Episódio 8
Assustador
Assim que fui avançando nos degraus uma sensação de aperto sobreveio.
Que imbecil cai numa cilada dessa?
Eu o seguia de perto vendo seu fraque arrastando na escada. E acompanhando à espreita, livros empilhados para todos os lados.
O ambiente não era lúgubre, mas minha sensação era de que os livros poderiam arremessar-se contra mim. Não, melhor, que os livros me observavam de forma hostil.
Sr. Ernesto, arrisquei.
Ele apenas pigarreou e seguiu seu passo lento, mas rítmico.

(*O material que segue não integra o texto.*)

(** * Automatic CIDR assignment to cluster subnets

    A shallow embedding of [assignCIDRsToSubnets] and [allSubnetsHaveCIDRs]
    (upup/pkg/fi/cloudup/subnets.go) together with the parts of Go's [net]
    package and of kops' [pkg/util/subnet] package they call, and the
    properties of the allocation that the design document states.

    Conventions of the embedding:
    - an IPv4 address is the big-endian 32-bit value of its four bytes, a [Z]
      in [0, 2^32); a network mask is its number of leading ones.  The
      embedding covers the IPv4 address family, the only one the splitting
      helpers accept;
    - [c.Spec.Networking.Subnets] is a list of records; a pointer
      [&c.Spec.Networking.Subnets[i]] is the index [i], dereferenced in the
      current list, so that a write through the pointer is a list update;
    - the function mutates the subnets in place and returns an error: the
      embedding returns the final list of subnets and an [option error]. *)

From Stdlib Require Import ZArith Lia Bool Ascii String DecimalString.
From stdpp Require Import base option list sorting gmap strings.

Local Open Scope Z_scope.

(** ** Decimal text *)

Module strconv.

(** The value of a decimal digit, [None] for any other byte. *)
Definition digit (a : ascii) : option Z :=
  let n := Z.of_N (N_of_ascii a) in
  if (48 <=? n) && (n <=? 57) then Some (n - 48) else None.

(** Left-to-right accumulation of a run of digits; [None] when a byte is
    not a digit. *)
Fixpoint digits (acc : Z) (s : string) : option Z :=
  match s with
  | EmptyString => Some acc
  | String a r =>
      match digit a with
      | Some d => digits (10 * acc + d) r
      | None => None
      end
  end.

(** [strconv.Itoa] on a non-negative number. *)
Definition Itoa (n : Z) : string :=
  NilZero.string_of_uint (N.to_uint (Z.to_N n)).

(** The pieces of [s] between the occurrences of the byte [c]. *)
Fixpoint splitOn (c : ascii) (s : string) : list string :=
  match s with
  | EmptyString => [EmptyString]
  | String a r =>
      if Ascii.eqb a c then EmptyString :: splitOn c r
      else match splitOn c r with
           | p :: ps => String a p :: ps
           | [] => [String a EmptyString]
           end
  end.

(** [s] up to its first [c] and what follows it; [None] when [c] does not
    occur ([strings.IndexByte] returning -1). *)
Fixpoint cut (c : ascii) (s : string) : option (string * string) :=
  match s with
  | EmptyString => None
  | String a r =>
      if Ascii.eqb a c then Some (EmptyString, r)
      else match cut c r with
           | Some (p, q) => Some (String a p, q)
           | None => None
           end
  end.

Fixpoint contains (c : ascii) (s : string) : bool :=
  match s with
  | EmptyString => false
  | String a r => Ascii.eqb a c || contains c r
  end.

End strconv.

(** ** Package [net]: IPv4 networks *)

Module net.

(** [net.IPNet] of the IPv4 family: [IP] is the network number, [Mask] the
    number of leading ones of the mask ([net.CIDRMask Mask 32]). *)
Record IPNet := { IP : Z; Mask : Z }.

#[global] Instance IPNet_eq_dec : EqDecision IPNet.
Proof. solve_decision. Defined.

(** The 32-bit mask with [ones] leading ones. *)
Definition maskBits (ones : Z) : Z := Z.shiftl (Z.ones ones) (32 - ones).

(** [ip.Mask(mask)]. *)
Definition maskIP (ip ones : Z) : Z := Z.land ip (maskBits ones).

(** [IPNet.Contains]: the address agrees with the network number on
    every bit of the mask. *)
Definition Contains (n : IPNet) (ip : Z) : bool :=
  maskIP (IP n) (Mask n) =? maskIP ip (Mask n).

(** One field of a dotted quad: a non-empty run of digits, no leading
    zero unless the field is the single digit zero, value at most 255. *)
Definition parseOctet (s : string) : option Z :=
  match s with
  | EmptyString => None
  | String a r =>
      if Ascii.eqb a "0" && negb (String.eqb r EmptyString) then None
      else match strconv.digits 0 s with
           | Some v => if v <=? 255 then Some v else None
           | None => None
           end
  end.

(** The IPv4 branch of [netip.ParseAddr]. *)
Definition parseIPv4 (s : string) : option Z :=
  match strconv.splitOn "." s with
  | [f0; f1; f2; f3] =>
      match parseOctet f0, parseOctet f1, parseOctet f2, parseOctet f3 with
      | Some b0, Some b1, Some b2, Some b3 =>
          Some (Z.lor (Z.shiftl b0 24)
                  (Z.lor (Z.shiftl b1 16) (Z.lor (Z.shiftl b2 8) b3)))
      | _, _, _, _ => None
      end
  | _ => None
  end.

(** The prefix length after the slash ([dtoi]): a non-empty run of digits
    and nothing else, at most 32. *)
Definition parseMask (s : string) : option Z :=
  match s with
  | EmptyString => None
  | _ => match strconv.digits 0 s with
         | Some n => if n <=? 32 then Some n else None
         | None => None
         end
  end.

(** [net.ParseCIDR], second result, on the text of an IPv4 network: the
    network with its number masked.  Text with a colon, which Go may read as
    an IPv6 network, is outside the embedding (it is rejected here);
    statements that assert a parse error carry the hypothesis [ipv4Text]. *)
Definition ParseCIDR (s : string) : option IPNet :=
  match strconv.cut "/" s with
  | None => None
  | Some (addr, mask) =>
      match parseIPv4 addr, parseMask mask with
      | Some ip, Some n => Some {| IP := maskIP ip n; Mask := n |}
      | _, _ => None
      end
  end.

Definition octet (ip : Z) (k : Z) : Z := Z.land (Z.shiftr ip k) 255.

Devia ter uns 50 e poucos anos. E a casa cheirava fumo de cachimbo.
Chegamos enfim ao primeiro andar.
Ele afastou-se da entrada e apontou-me um corredor estreito e escuro.
É agora. Facada ou estrangulamento?
Eu hesitei seguir sua indicação, ele insistiu. Foi ai que olhei sua face sob uma luz um pouco mais forte. Não era assustadora como Afanes havia descrito. Aquilo me deu um pouco de tranquilidade. Mas durou pouco.
Resolvi me arrastar pelo labirinto. Ele me seguia e arfava, parecia que tinha algum grau de chiado a cada respiração.
Finalmente chegamos a uma sala enorme. A quantidade de livros era fenomenal. Espantosa. Era um caos ordenado. O pé direito era altíssimo e os livros encostavam no teto com várias escadas.
Quem era esse sujeito?
Chegamos no centro da sala e ele estendeu sua mão orientando que me sentasse na poltrona.
‘Aceita um chá?
Sim, pode ser, mas antes…
Tarde demais ele havia se levantado para se dirigir para uma outra sala.
Aproveitei o ensejo e me aproximei da estante mais próxima a janela, havia uma escuridão e novamente lembrei da síntese de Afanes
‘Assustador’
A prateleira a qual eu me acerquei era de livros de ocultismo. Os mais diversos autores, edições antigas, algumas com encadernação em pergaminho, outras com aqueles fechos medievais. Encadernações monásticas. Reconheci alguns títulos que já lido, pertenciam a livros proibidos. Duas edições do Index Librorum Proibitorum, os livros proscritos. Fui tocar em um deles quando ele deu um grito surdo:
‘Não!’
“Ah é que fiquei curiosa’
‘A curiosidade segura é aquela que economiza as mãos’
‘Sim, peço desculpas”
‘E ele me estendeu uma xicara decorada com símbolos. O chá tinha cheiro muito bom, só de aspirar a fumaça senti que alguma coisa mudou’
‘Desculpe. Mas é chá de que? ‘
‘Se eu lhe contasse, a Sra. Nunca mais pisaria aqui’
Dei uma risada social e perguntei
‘Espero que seja seguro Ernesto’
‘Prefiro que me chame de Fici. O que exatamente lhe disse aquele indiscreto do Afanes?
‘Ele parece ser boa gente’
Ele deu de ombros e deu um gole enorme em sua xicara. Eu fui bebericando aos poucos, tremula, com medo de que ele pudesse me dopar. Ainda que parecesse confiável demais para isso.
‘Ele conhece meu ex.’ Bráz Zoilo, talvez tenha ouvido falar nele, é um famoso influencer’
‘Desconheço, o último sujeito que me influenciou foi meu ancestral distante, Marsílio Ficino. Isso faz tempo. Senhora…’
‘Jerusa’
“Pois bem Senhora Jerusa, pode não parecer e não quero ser rude, mas tenho pouquíssimo tempo para visitas e para falar a verdade não recebo ninguém para conversar há muito tempo. Se puder ser objetiva e me dizer o que a trouxe a esta casa seria este o momento ideal’
Fui falar e algo ficou preso na garganta. Fiquei afônica. Nada saia e nada entrava. Eu não estava mais ali.